DATA LISTING:
----------

(** * Session and synchronization protocol of the peer-to-peer chat room

    A shallow embedding of [src/App.tsx] (the [Room] component), of the
    send path of [src/components/Chat.tsx] and of the assistant service
    ([generateAIResponse]).

    The browser process is a [World]: the React state of [Room], its refs,
    and the connection objects handed over by the transport with their
    [open] flags and listeners.  Every handler of the source is a function
    on worlds; what a handler sends or schedules is appended to the [outbox]
    of the world, in program order.

    Conventions of the embedding:
    - the functional state updaters ([setMessages(prev => ...)]) are applied
      in the order in which the source queues them; the one handler that
      reads a variable its updater assigns ([handleReaction]) is given the
      moment at which React runs the updater ([UpdaterRun]);
    - a listener reads the [participants] binding of the render it was
      created in; that binding is the parameter [scope].  The mount effect
      of [Room] creates the handlers once, in the first render, where the
      binding is the initial state ([initialParticipants]);
    - what [peer.destroy()] does to the connections is the transport's
      business: it is the effect [PeerDestroy], and the close events that
      may follow are events like any other;
    - peer ids are neither array indices nor names of [Object.prototype], so
      that the registry object keeps its keys in insertion order. *)

From Stdlib Require Import String Ascii List Bool Arith Lia.
From stdpp Require Import base decidable gmap strings list.
Import ListNotations.

Open Scope string_scope.
Open Scope list_scope.

(** ** Data model ([types.ts]) *)

Inductive UserRole := HOST | MANAGER | GUEST.
Inductive MessageType := USER | SYSTEM | AI.

Definition role_eqb (a b : UserRole) : bool :=
  match a, b with
  | HOST, HOST | MANAGER, MANAGER | GUEST, GUEST => true
  | _, _ => false
  end.

(** [interface Reaction]. *)
Record Reaction := mkReaction {
  emoji : string;
  senderId : string;
  senderName : string }.

(** [interface ChatMessage]; the fields [id], [senderId], [senderName] and
    [type] carry the prefix [msg_].  A missing [reactions] field
    ([msg.reactions || []]) is the empty list. *)
Record ChatMessage := mkMessage {
  msg_id : string;
  msg_senderId : string;
  msg_senderName : string;
  text : string;
  timestamp : nat;
  msg_type : MessageType;
  reactions : list Reaction }.

(** [interface Participant]; [id] is [pid]. *)
Record Participant := mkParticipant {
  pid : string;
  name : string;
  role : UserRole;
  isHostFlag : bool }.

(** [{ ...msg, reactions: newReactions }] *)
Definition with_reactions (msg : ChatMessage) (rs : list Reaction) : ChatMessage :=
  mkMessage (msg_id msg) (msg_senderId msg) (msg_senderName msg) (text msg)
            (timestamp msg) (msg_type msg) rs.

(** [{ ...p, role }] and [{ ...p, role, isHost: role === UserRole.HOST }] *)
Definition with_role (p : Participant) (r : UserRole) : Participant :=
  mkParticipant (pid p) (name p) r (isHostFlag p).

Definition with_role_host (p : Participant) (r : UserRole) : Participant :=
  mkParticipant (pid p) (name p) r (role_eqb r HOST).

(** ** Protocol messages *)

(** Payload of [REACTION]; [action] comes off the wire, so it is a string:
    the receiver only asks whether it is ['remove']. *)
Record ReactionPayload := mkReactionPayload {
  rp_messageId : string;
  rp_emoji : string;
  rp_senderId : string;
  rp_senderName : string;
  rp_action : string }.

Record AdminPayload := mkAdminPayload {
  action : string;
  targetId : string }.

(** A received [data] object, by its [type] tag.  [KICKED] carries
    [data.reason], which may be missing; [OTHER] is any other tag. *)
Inductive Data :=
| CHAT (payload : ChatMessage)
| SYNC_PARTICIPANTS (payload : list Participant)
| REACTION (payload : ReactionPayload)
| TYPING (userId : string) (isTyping : bool)
| KICKED (reason : option string)
| ADMIN_REQUEST (payload : AdminPayload)
| OTHER.

(** ** The Message Log *)

(** The reaction predicate of both handlers:
    [r.senderId === senderId && r.emoji === emoji]. *)
Definition same_reaction (sid em : string) (r : Reaction) : bool :=
  String.eqb (senderId r) sid && String.eqb (emoji r) em.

----------

PROBLEM TO SOLVE:
Could you please copy the lines of the listing above exactly, from its first line through the line bearing "reads a variable", and nothing more?

WRITTEN REPLY:
(** * Session and synchronization protocol of the peer-to-peer chat room

    A shallow embedding of [src/App.tsx] (the [Room] component), of the
    send path of [src/components/Chat.tsx] and of the assistant service
    ([generateAIResponse]).

    The browser process is a [World]: the React state of [Room], its refs,
    and the connection objects handed over by the transport with their
    [open] flags and listeners.  Every handler of the source is a function
    on worlds; what a handler sends or schedules is appended to the [outbox]
    of the world, in program order.

    Conventions of the embedding:
    - the functional state updaters ([setMessages(prev => ...)]) are applied
      in the order in which the source queues them; the one handler that
      reads a variable its updater assigns ([handleReaction]) is given the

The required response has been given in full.